Kent State Economist Challenges Benefits of Federal Worker Assistance Program

President Donald Trump has already nullified the Trans-Pacific Partnership (TPP) and said he’ll target other international trade deals like the North American Free Trade Agreement (NAFTA) for dramatic alterations or elimination.

His position on the agreements is based on the belief that many American workers have lost their jobs to foreign workers with lower wages as companies moved operations overseas.

Kent State University Associate Professor of Economics Jooyoun Park is among those waiting to see what Trump’s agenda will bring, and especially how his policies will affect programs that help unemployed workers.

Park studies the trade side of international economics, the labor market in particular. Her focus is the Trade Adjustment Assistance (TAA) program operated by the U.S. Department of Labor. The program provides various benefits — including job training and extended unemployment up to two and a half years — to workers negatively affected by import competition. “If you’ve lost your job to international trade, that’s a good indication that your task is no longer in demand here in the U.S.,” Park said. “That’s where TAA comes in. The TAA provides, among other benefits, job training so you can find a new career path for this very reason.”

Park studies data on people who have received benefits through the program and analyzes whether the program is actually helping the participants. Her research finds that receiving the job training and finding a job in one’s field of training improves one’s earnings potential. However, only a third of trainees manage to find a job in the field in which they were trained. For those who end up with a job unrelated to their training, the TAA program has minimal impacts. “It tells us that we can make the program work better by helping participants make better training program choices,” Park said.

Park said that participating in the TAA program is especially beneficial when the local economy deteriorates. Citing her joint work with Dr. Justin Barnette (Assistant Professor of Economics, Kent State University), Park said “Bad economy hurts just about anyone who’s looking for a job. Whether it’s learning new skills that’s extra helpful or the extra time to stay away from the labor market, TAA program helps the participants weather the storm better than the rest,” said Park.

Park said workers show tendencies to jump from one production job to another, because that’s where the highest income opportunities are found. “Eventually, though, vacancies in those fields become sparse, and you’re still forced to change,” she said. Park said The most popular occupations the TAA participants choose to train in are truck driving, healthcare assistants, administrative assistants/office clerks, and construction related jobs.

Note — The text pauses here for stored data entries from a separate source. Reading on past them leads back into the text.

(** * Location analytics of the AgriSol backend (PostgreSQL functions and triggers)

    Shallow embedding of the SQL in [src/Frontend/Backend coms/]:
    - [Step3]: the trigger functions [update_location_analytics],
      [update_disease_tracking] and [recalculate_location_analytics] of
      STEP_3_FUNCTIONS_AND_TRIGGERS_FIXED.sql;
    - [Schema]: the trigger [update_location_analytics] and the daily
      [refresh_location_analytics] of LOCATION_TRACKING_SCHEMA.sql, and the
      leaderboard query [get_location_leaderboard] of
      STEP_5_HELPER_FUNCTIONS_FIXED.sql, which reads that table's columns.

    Tables are lists of rows in scan order; a nullable column is an [option];
    INTEGER columns and COUNT results are [Z]; NUMERIC values are exact
    rationals [Q]; timestamps are [Z] (seconds).  The type of
    [disease_tracking.severity_average] is declared in no file of the
    repository, so its values are kept as the expressions the database
    evaluates in that type ([Step3.sev]).  [NOW()]-valued bookkeeping
    columns ([created_at], [updated_at], [last_updated]) are left out. *)

From Stdlib Require Import String Ascii ZArith QArith Qabs Qround List Bool Lia.
From Stdlib Require Import Sorted Permutation Lqa.
Import ListNotations.
Open Scope Z_scope.
Open Scope string_scope.
Open Scope list_scope.

(** Generic helpers: SQL aggregates over a list of rows. *)

(** COUNT(DISTINCT x): NULLs are not counted. *)
Definition count_distinct (xs : list (option string)) : Z :=
  Z.of_nat (length (nodup string_dec
    (flat_map (fun o => match o with Some x => [x] | None => [] end) xs))).

(** COUNT( * ) FILTER (WHERE p). *)
Definition count_if {A} (p : A -> bool) (l : list A) : Z :=
  Z.of_nat (length (filter p l)).

(** MAX / MIN over a non-empty group (the groups of a GROUP BY are never
    empty, so the value on [] is never used). *)
Definition max_of {A} (f : A -> Z) (l : list A) : Z :=
  match l with
  | [] => 0
  | x :: r => fold_left (fun m y => Z.max m (f y)) r (f x)
  end.

Definition min_of {A} (f : A -> Z) (l : list A) : Z :=
  match l with
  | [] => 0
  | x :: r => fold_left (fun m y => Z.min m (f y)) r (f x)
  end.

(** The groups of a GROUP BY, listed once each in order of first appearance. *)
Definition add_group {A} (eqb : A -> A -> bool) (gs : list A) (g : A) : list A :=
  if existsb (eqb g) gs then gs else gs ++ [g].

Definition group_keys {A} (eqb : A -> A -> bool) (l : list A) : list A :=
  fold_left (add_group eqb) l [].

Definition opt_eqb (a b : option string) : bool :=
  match a, b with
  | Some x, Some y => String.eqb x y
  | None, None => true
  | _, _ => false
  end.

(** ROUND(x, 3) on NUMERIC: to three decimals, halves away from zero. *)
Definition round3 (q : Q) : Q :=
  let n := Qnum q * 1000 in
  let d := Zpos (Qden q) in
  if Z.leb 0 n then ((2 * n + d) / (2 * d)) # 1000
  else (- ((2 * - n + d) / (2 * d))) # 1000.

Module Step3.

Park cautioned though that this forced shift in skills and labor market demographics creates other challenges. “The people who are natives to the transition fields are also negatively impacted,” she said. “So we see huge increases in competition, and people are forced to take lower wages.” Park said that in one case, 800 workers were laid off when the Fruit of the Loom plant shut down in Harlingen, Texas in 2003. The state predicted 25 vacancies in medical assistant jobs in the area, but one training class alone had 85 students that would end up fighting for those positions. In the area, more than a thousand workers received job training as medical assistants, HVAC specialists, or computermaintenance technicians in five-year period. When a community experiences a series of mass layoffs like this, not only the people who are laid off suffer, but also the entire community suffers because a lot of jobs rely on the income the displaced workers used to receive.